And it seems every bitcoin related site is being DDOSed. I cant get to my pool, MtGox, the bitcoin forums, etc.
 
People all over the internet accept payments in paypal account balance rather than USD. Can you buy groceries with your paypal account balance? Hell no! Can you easily convert your paypal account balance to USD to buy groceries? Hell yes!

***Flash to the future*** People all over the internet accept payments in bitcoins rather than USD. Can you buy groceries with your bitcoins? Hell no! Can you easily convert your bitcoins to USD to buy groceries?
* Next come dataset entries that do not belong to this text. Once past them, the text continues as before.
Lemma game_over_texts_witness :
  reachable wreck_game ∧ isGameOver wreck_game = true
  ∧ (winner wreck_game, banner (winner wreck_game))
    ∈ [ (Some "DRAW", "DRAW!"); (Some "P1", "P1 WINS!"); (Some "P2", "P2 WINS!");
        (Some "DRAW (STALEMATE)", "DRAW (STALEMATE) WINS!");
        (Some "DRAW (TURN LIMIT)", "DRAW (TURN LIMIT) WINS!") ].
Proof.
  assert (Hr : reachable wreck_game) by apply reachable_after_rounds.
  assert (Ho : isGameOver wreck_game = true) by (by vm_compute).
  split; [exact Hr|]. split; [exact Ho|]. exact (game_over_texts wreck_game Hr Ho).
Defined.

Lemma turn_changes_facing_by_rotate_witness :
  ∃ s', resolveTurn opening_ready = Some s'
    ∧ pendingActions opening_ready P1 = Some (ROTATE "LEFT")
    ∧ Tank.facing (tanks s' P1) = 3
    ∧ Tank.facing (tanks s' P2) = Tank.facing (tanks opening_ready P2).
Proof.
  exists (default opening_ready (resolveTurn opening_ready)).
  assert (E : resolveTurn opening_ready
              = Some (default opening_ready (resolveTurn opening_ready))) by (by vm_compute).
  assert (E1 : pendingActions opening_ready P1 = Some (ROTATE "LEFT")) by (by vm_compute).
  assert (E2 : pendingActions opening_ready P2 = Some (MOVE "FORWARD")) by (by vm_compute).
  assert (F1 : Tank.facing (tanks opening_ready P1) = 0) by (by vm_compute).
  split; [exact E|]. split; [exact E1|].
  pose proof (turn_changes_facing_by_rotate opening_ready _ P1 E) as H1.
  pose proof (turn_changes_facing_by_rotate opening_ready _ P2 E) as H2.
  rewrite E1, F1 in H1. rewrite E2 in H2.
  split; [exact H1|exact H2].
Defined.

Lemma sensors_read_after_bullets_witness :
  ∃ s', resolveTurn sensing_ready = Some s'
    ∧ toy_registers <$> Tank.cpu (tanks s' P1) = Some [("R1", 5); ("R0", 15)].
Proof.
  exists (default sensing_ready (resolveTurn sensing_ready)).
  assert (E : resolveTurn sensing_ready
              = Some (default sensing_ready (resolveTurn sensing_ready))) by (by vm_compute).
  split; [exact E|].
  destruct (sensors_read_after_bullets sensing_ready _ P1 E) as [_ H].
  change (pendingActions sensing_ready P1) with (Some (PING "R0" "R1")) in H.
  destruct H as (c & Hc & ->). vm_compute in Hc. injection Hc as <-. by vm_compute.
Defined.

Lemma reset_is_a_fresh_start_witness :
  battleManager (btnReset 2 (Some ("FIRE", "WAIT")) played_page)
  = with_leftovers (battleManager played_page)
      (loadCode "FIRE" "WAIT" (setupArena 2 constructor)).1.
Proof.
  apply (reset_is_a_fresh_start 2 "FIRE" "WAIT" played_page).
  - unfold played_page; cbn [battleManager]. apply reachable_after_rounds.
  - eexists _, _. by vm_compute.
Defined.

Lemma scene_follows_engine_witness :
  ∃ h1 h', btnRun "LEFT FIRE WAIT WAIT" "LEFT FIRE WAIT WAIT" page = Some h1
    ∧ timer 6 h1 = Some h'
    ∧ triggered (scene h') = triggered (scene page) ++ events (battleManager h')
    ∧ length (events (battleManager h')) = 2%nat
    ∧ size (bulletSprites (scene h')) = length (bullets (battleManager h')).
Proof.
  set (r1 := btnRun "LEFT FIRE WAIT WAIT" "LEFT FIRE WAIT WAIT" page).
  exists (default page r1), (default page (r1 ≫= timer 6)).
  assert (E1 : r1 = Some (default page r1)) by (by vm_compute).
  assert (E2 : timer 6 (default page r1) = Some (default page (r1 ≫= timer 6)))
    by (by vm_compute).
  assert (E3 : length (events (battleManager (default page (r1 ≫= timer 6)))) = 2%nat)
    by (by vm_compute).
  split; [exact E1|]. split; [exact E2|].
  pose proof (scene_follows_engine "LEFT FIRE WAIT WAIT" "LEFT FIRE WAIT WAIT" page
              (default page r1) (default page (r1 ≫= timer 6)) 6) as H.
  destruct H as (H1 & _ & _ & H4 & _).
  - apply reach_constructor.
  - cbn; lia.
  - reflexivity.
  - eexists _, _. by vm_compute.
  - exact E1.
  - exact E2.
  - split; [exact H1|]. split; [exact E3|exact H4].
Defined.
(** * Team membership CSV import (lms/djangoapps/teams/csv.py)

    A shallow embedding of [TeamMembershipImportManager] and of the storage
    it talks to, followed by the properties of the import run.

    The manager object ([self]) is the record [Manager]; every method takes
    the manager and returns the manager it leaves behind.  The database and
    the event sink are the record [World]; validation only reads it, the
    commit phase returns the world it leaves behind.  A Python exception
    that escapes a method is the constructor [Exc] of [result].

    The uploaded file is an [Upload]: the header and the data lines as
    [csv.DictReader] delivers them, a line that cannot be read standing
    for the exception that the reader raises when the row loop asks for
    it.  An [InputFile] is an upload that reads without trouble from its
    first line to its last. *)

From stdpp Require Import base option list gmap sets strings pretty list_numbers.
From Stdlib Require Import ZArith Ascii.

#[local] Set Warnings "-clear-no-such-hyp".

(** ** Storage: users, enrollments, teams, memberships, events *)

Record User := mkUser {
  user_id : nat;
  username : string;
  email : string }.

Record CourseTeam := mkCourseTeam {
  team_pk : nat;                (* team.id *)
  team_id : string;             (* team.team_id *)
  team_name : string;           (* team.name *)
  team_course_id : string;      (* team.course_id *)
  team_topic_id : string;       (* team.topic_id *)
  team_description : string }.

Record CourseTeamMembership := mkMembership {
  membership_user_id : nat;
  membership_team : CourseTeam }.

Record Event := mkEvent {
  event_name : string;
  event_course_id : string;
  event_team_id : string;
  event_user_id : nat;
  event_add_method : string }.

Record World := mkWorld {
  users : list User;
  enrollments : list (nat * string);
  teams : list CourseTeam;
  memberships : list CourseTeamMembership;
  events : list Event }.

#[global] Instance User_eq_dec : EqDecision User.
Proof. solve_decision. Defined.
#[global] Instance CourseTeam_eq_dec : EqDecision CourseTeam.
Proof. solve_decision. Defined.
#[global] Instance CourseTeamMembership_eq_dec : EqDecision CourseTeamMembership.
Proof. solve_decision. Defined.
#[global] Instance Event_eq_dec : EqDecision Event.
Proof. solve_decision. Defined.

(** ** Course configuration *)

(** Modelled from the spec: the declaration of the course's teams
    configuration is not part of the sources at hand.  A teamset has an
    identifier and an optional maximum team size; the configuration lists
    the teamsets and carries the course-wide [default_max_team_size] that
    csv.py reads. *)
Record Teamset := mkTeamset {
  teamset_id : string;
  max_team_size : option nat }.

Record TeamsConfig := mkTeamsConfig {
  teamsets : list Teamset;
  default_max_team_size : option nat }.

Record Course := mkCourse {
  course_id : string;
  teams_configuration : TeamsConfig }.

(** ** Collaborators *)

(** Modelled from the spec: [findUserByLogin(name) -> User|absent], the
    exact match of [User.objects.get(username=...)]. *)
Definition find_user_by_login (w : World) (name : string) : option User :=
  List.find (λ u, bool_decide (username u = name)) (users w).
(** * gdb_mcp: the tool-use agent loop of the GDB / Gemini bridge

    A shallow embedding of [src/gdb_mcp.py]: the conversation client
    ([MCPClient]), the command safety filter ([GDBCommandExecutor]) and the
    agent loop ([AIAgentCommand.invoke], [_process_agent_response]); then
    the context extractors ([GDBContextExtractor]), the context collectors,
    the commands mcp-ask, mcp-explain and mcp-fix, and the choice of the API
    key in [GDBMCPManager].  The registration of the commands with gdb,
    mcp-setup and mcp-help are not modelled.

    Character model.  A Python [str] is the Rocq [string] of its UTF-8
    encoding, so the Korean texts of the program are the literals of the
    source.  Searching, splitting at a line feed, joining and comparing are
    the same on the encoding as on the characters.  The whitespace of
    [str.strip] and [str.split] is the whole of [str.isspace], with U+0085,
    U+00A0 and the Unicode space separators, recognised on their encodings;
    [str.lower] decodes the text, maps every code point by the lower-case
    tables of Unicode 14 (the tables of CPython 3.11), with the two
    context rules of Python, U+0130 and the final sigma, and encodes the
    result. *)

From Stdlib Require Import String Ascii List ZArith NArith Bool Lia DecimalString.
Import ListNotations.
Open Scope string_scope.

(** ** Python string primitives *)

Module Py.

Definition LF : string := String "010" "".

(** ** Characters

    A [str] is held as its UTF-8 encoding.  The whitespace characters of
    [str.strip] and [str.split] are the 29 code points for which
    [str.isspace] holds (Unicode 14, CPython 3.11): TAB, LF, VT, FF, CR,
    FS, GS, RS, US, SPACE, U+0085, U+00A0, U+1680, U+2000 to U+200A, U+2028,
    U+2029, U+202F, U+205F and U+3000. *)

Definition byte (n : N) : ascii := ascii_of_N n.

(** The UTF-8 encoding of a code point; a number past U+10FFFF stands for
    a byte that is not part of a well-formed sequence, and gives it back. *)
Definition encode_point (p : N) : string :=
  (if p <? 128 then String (byte p) ""
   else if p <? 2048 then
     String (byte (192 + p / 64)) (String (byte (128 + p mod 64)) "")
   else if p <? 65536 then
     String (byte (224 + p / 4096))
       (String (byte (128 + (p / 64) mod 64))
          (String (byte (128 + p mod 64)) ""))
   else if p <? 1114112 then
     String (byte (240 + p / 262144))
       (String (byte (128 + (p / 4096) mod 64))
          (String (byte (128 + (p / 64) mod 64))
             (String (byte (128 + p mod 64)) "")))
   else String (byte (p - 1114112)) "")%N.

Definition whitespace_points : list N :=
  [9; 10; 11; 12; 13; 28; 29; 30; 31; 32; 133; 160; 5760;
   8192; 8193; 8194; 8195; 8196; 8197; 8198; 8199; 8200; 8201; 8202;
   8232; 8233; 8239; 8287; 12288]%N.

(** [str.isspace] of a character *)
Definition isspace (p : N) : bool := existsb (N.eqb p) whitespace_points.

(** The encodings of the whitespace characters: one, two or three bytes. *)
Definition whitespace : list string :=
  Eval vm_compute in map encode_point whitespace_points.

(** [s] starts with [p]: the rest of [s] after [p]. *)
Fixpoint strip_prefix (p s : string) : option string :=
  match p, s with
  | "", _ => Some s
  | String a p', String b s' =>
      if Ascii.eqb a b then strip_prefix p' s' else None
  | String _ _, "" => None
  end.

Definition starts_with (p s : string) : bool :=
  match strip_prefix p s with
  | Some _ => true
  | None => false
  end.

(** The number of bytes of the whitespace character at the head of [s];
    0 when [s] does not start with one.  No encoding of a character starts
    inside the encoding of another, so a whitespace character is found at a
    place exactly when its encoding is. *)
Definition space_len (s : string) : nat :=
  match List.find (fun e => starts_with e s) whitespace with
  | Some e => String.length e
  | None => 0
  end.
Hell yes!

^^ If bitcoins replaced paypal as the standard internet currency, generally speaking, each bitcoin would be worth thousands of dollars based on current online sales volumes. The price is based on "how wonderful would it be to have x.xxxx% of the worlds online capital for yourself?" and "how much risk am I taking in predicting bitcoins will actually become the worlds online currency"...

Now sketch up a pros and cons list for paypal vs bitcoins and see which one will be the better currency for online use.
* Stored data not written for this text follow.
(** X9, witness: the player of [standingOn] with no key held. *)
Lemma standing_is_stable_witness :
  let w1 := playerPhysics arcade noInput standingOn in
  let r := player (collisionDetection w1) in
  landsOn (player w1) groundSlab = true /\
  p_y r + p_height r == plat_y groundSlab /\ p_vy r == 0 /\
  p_isGrounded r = true.
Proof.
  cbv zeta.
  assert (V : p_vy (player standingOn) == 0) by (vm_compute; reflexivity).
  assert (B : p_y (player standingOn) + p_height (player standingOn)
              == plat_y groundSlab) by (vm_compute; reflexivity).
  assert (G0 : 0 < K_GRAVITY arcade) by (vm_compute; reflexivity).
  assert (G1 : K_GRAVITY arcade
               < p_height (player standingOn) + plat_height groundSlab)
    by (vm_compute; reflexivity).
  assert (X1 : p_x (player (playerPhysics arcade noInput standingOn))
               < plat_x groundSlab + plat_width groundSlab)
    by (vm_compute; reflexivity).
  assert (X2 : plat_x groundSlab
               < p_x (player (playerPhysics arcade noInput standingOn))
                 + p_width (player (playerPhysics arcade noInput standingOn)))
    by (vm_compute; reflexivity).
  destruct (standing_is_stable arcade noInput standingOn groundSlab
              eq_refl V B G0 G1 X1 X2) as [L R].
  split; [exact L|].
  apply (R [] [] eq_refl). constructor.
Defined.

(** X10, witness: the landing of [sinkingIn]. *)
Lemma grounded_means_resting_witness :
  exists plat,
    In plat (platforms sinkingIn) /\
    p_y (player (collisionDetection sinkingIn))
      + p_height (player (collisionDetection sinkingIn)) == plat_y plat /\
    p_vy (player (collisionDetection sinkingIn)) = 0.
Proof.
  apply (grounded_means_resting sinkingIn).
  vm_compute. reflexivity.
Defined.

(** X12, witness: a session on the arcade constants, whose camera offset
    is 300. *)
Lemma player_never_left_of_camera_witness :
  camera (session arcade [holdRight; holdRight] sinkingIn)
    <= p_x (player (session arcade [holdRight; holdRight] sinkingIn)).
Proof.
  assert (O : 0 <= K_CAMERA_OFFSET_X arcade) by (vm_compute; discriminate).
  apply (proj2 (player_never_left_of_camera arcade [holdRight; holdRight]
                  sinkingIn O)).
Defined.

(** X14, witness: two frames with an enemy bullet on a player that has 180
    frames of invincibility left. *)
Lemma invincibility_covers_its_frames_witness :
  hpOf (fold_left (fun w inputs => update arcade inputs w)
          [noInput; noInput] justHit) = hpOf justHit.
Proof.
  apply (invincibility_covers_its_frames arcade [noInput; noInput] justHit).
  unfold timerOf. simpl. lia.
Defined.

(** X18, witness: the bullet flies past the boss and hits the runner. *)
Lemma bullet_hits_first_live_enemy_witness :
  bulletVsEnemies arcade (shotAt 310) ([lastBoss] ++ loneRunner :: [])
      shotOnRunner
    = ([lastBoss] ++ fst (damageEnemy arcade loneRunner shotOnRunner) :: [],
       snd (damageEnemy arcade loneRunner shotOnRunner), true) /\
  e_hp (fst (damageEnemy arcade loneRunner shotOnRunner))
    = (e_hp loneRunner - 1)%Z.
Proof.
  apply (bullet_hits_first_live_enemy arcade (shotAt 310) [lastBoss] []
           loneRunner shotOnRunner).
  - constructor; [vm_compute; reflexivity | constructor].
  - vm_compute. reflexivity.
Defined.

(** X19, witness: the bullet at height 310 does not reach the boss. *)
Lemma bullet_missing_every_enemy_witness :
  bulletVsEnemies arcade (shotAt 310) (enemies bossAndPlayerFall)
      bossAndPlayerFall
    = (enemies bossAndPlayerFall, bossAndPlayerFall, false).
Proof.
  apply (bullet_missing_every_enemy arcade (shotAt 310) bossAndPlayerFall).
  constructor; [vm_compute; reflexivity | constructor].
Defined.

(** X21, witness: an accepted death at hp 3, camera at 0. *)
Lemma respawn_never_moves_back_witness :
  let p := player shotOnRunner in
  let p' := player (handlePlayerDeath arcade shotOnRunner) in
  p_x p <= p_x p' /\ camera shotOnRunner + 50 <= p_x p' /\
  (p_x p' = p_x p \/ p_x p' = camera shotOnRunner + 50) /\
  p_y p' = -100 /\ p_vx p' = 0 /\ p_vy p' = 0 /\
  p_invincibleTimer p' = 180%Z /\ p_hp p' = (p_hp p - 1)%Z /\
  gameState (handlePlayerDeath arcade shotOnRunner) = gameState shotOnRunner /\
  p_isGrounded p' = p_isGrounded p /\ p_direction p' = p_direction p /\
  p_facingVertical p' = p_facingVertical p.
Proof.
  apply (respawn_never_moves_back arcade shotOnRunner).
  - unfold timerOf. simpl. lia.
  - unfold hpOf. simpl. lia.
Defined.

(** X22, witness: two frames on the game-over screen. *)
Lemma frames_outside_playing_change_nothing_witness :
  fold_left (fun w f => update arcade (snd f) w)
    [(20, holdRight); (40, holdShootUp)] gameOverScreen = gameOverScreen /\
  snd (runFrames arcade [(20, holdRight); (40, holdShootUp)]
         (0, gameOverScreen)) = gameOverScreen.
Proof.
  apply (frames_outside_playing_change_nothing arcade
           [(20, holdRight); (40, holdShootUp)] 0 gameOverScreen).
  simpl. discriminate.
Defined.

(** X23, witness: a runner 400 to the right of the player, at speed 2. *)
Lemma runner_closes_in_witness :
  let e' := fst (enemyAI arcade shotOnRunner loneRunner) in
  Math_abs (p_x (player shotOnRunner) - e_x e')
    < Math_abs (p_x (player shotOnRunner) - e_x loneRunner) /\
  (e_x loneRunner < p_x (player shotOnRunner) ->
   e_x e' == e_x loneRunner + K_ENEMY_SPEED arcade) /\
  (p_x (player shotOnRunner) < e_x loneRunner ->
   e_x e' == e_x loneRunner - K_ENEMY_SPEED arcade).
Proof.
  apply (runner_closes_in arcade shotOnRunner loneRunner eq_refl).
  - vm_compute. reflexivity.
  - vm_compute. reflexivity.
  - vm_compute. reflexivity.
  - vm_compute. discriminate.
Defined.

(** X24, witness: shoot held for three frames right after a shot. *)
Lemma cooldown_blocks_new_shots_witness :
  (playerShots
     (bullets (fold_left (fun w inputs => update arcade inputs w)
                 [holdShootUp; holdShootUp; holdShootUp] justFired))
   <= playerShots (bullets justFired))%nat.
Proof.
  apply (cooldown_blocks_new_shots arcade
           [holdShootUp; holdShootUp; holdShootUp] justFired).
  vm_compute. reflexivity.
Defined.

(** X28, witness: two frames after a turret in range has fired. *)
Lemma enemy_cooldown_blocks_new_shots_witness :
  (enemyShots
     (bullets (fold_left (fun w inputs => update arcade inputs w)
                 [noInput; noInput] afterVolley))
   <= enemyShots (bullets afterVolley))%nat.
Proof.
  apply (enemy_cooldown_blocks_new_shots arcade [noInput; noInput] afterVolley).
  constructor; [right; simpl; lia|].
  constructor; [left; reflexivity | constructor].
Defined.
meme you're being silly :confused:


Paypal is not currency, it's more or less an internet bank which does business in U.S. dollars (at least in the U.S.). It's not competing with dollars, any more than Wells Fargo or JP morgan chase are. You depost dollars into your paypal account, or allow paypal to take money directly from your bank account.

This is nothing at all like what bitcoin is or hopes to be.

You are correct that, if bitcoin replaced Paypal and hundreds of millions of dollars in transactions were being done every day with bitcoin, Bitcoins would be worth a very large amount of money each. As of now, probably $10,000 a day in actual buying and selling (not trading over mgtox) is done using bitcoin, which probably prices bitcoins at about 2 cents each.
 
And it seems every bitcoin related site is being DDOSed. I cant get to my pool, MtGox, the bitcoin forums, etc.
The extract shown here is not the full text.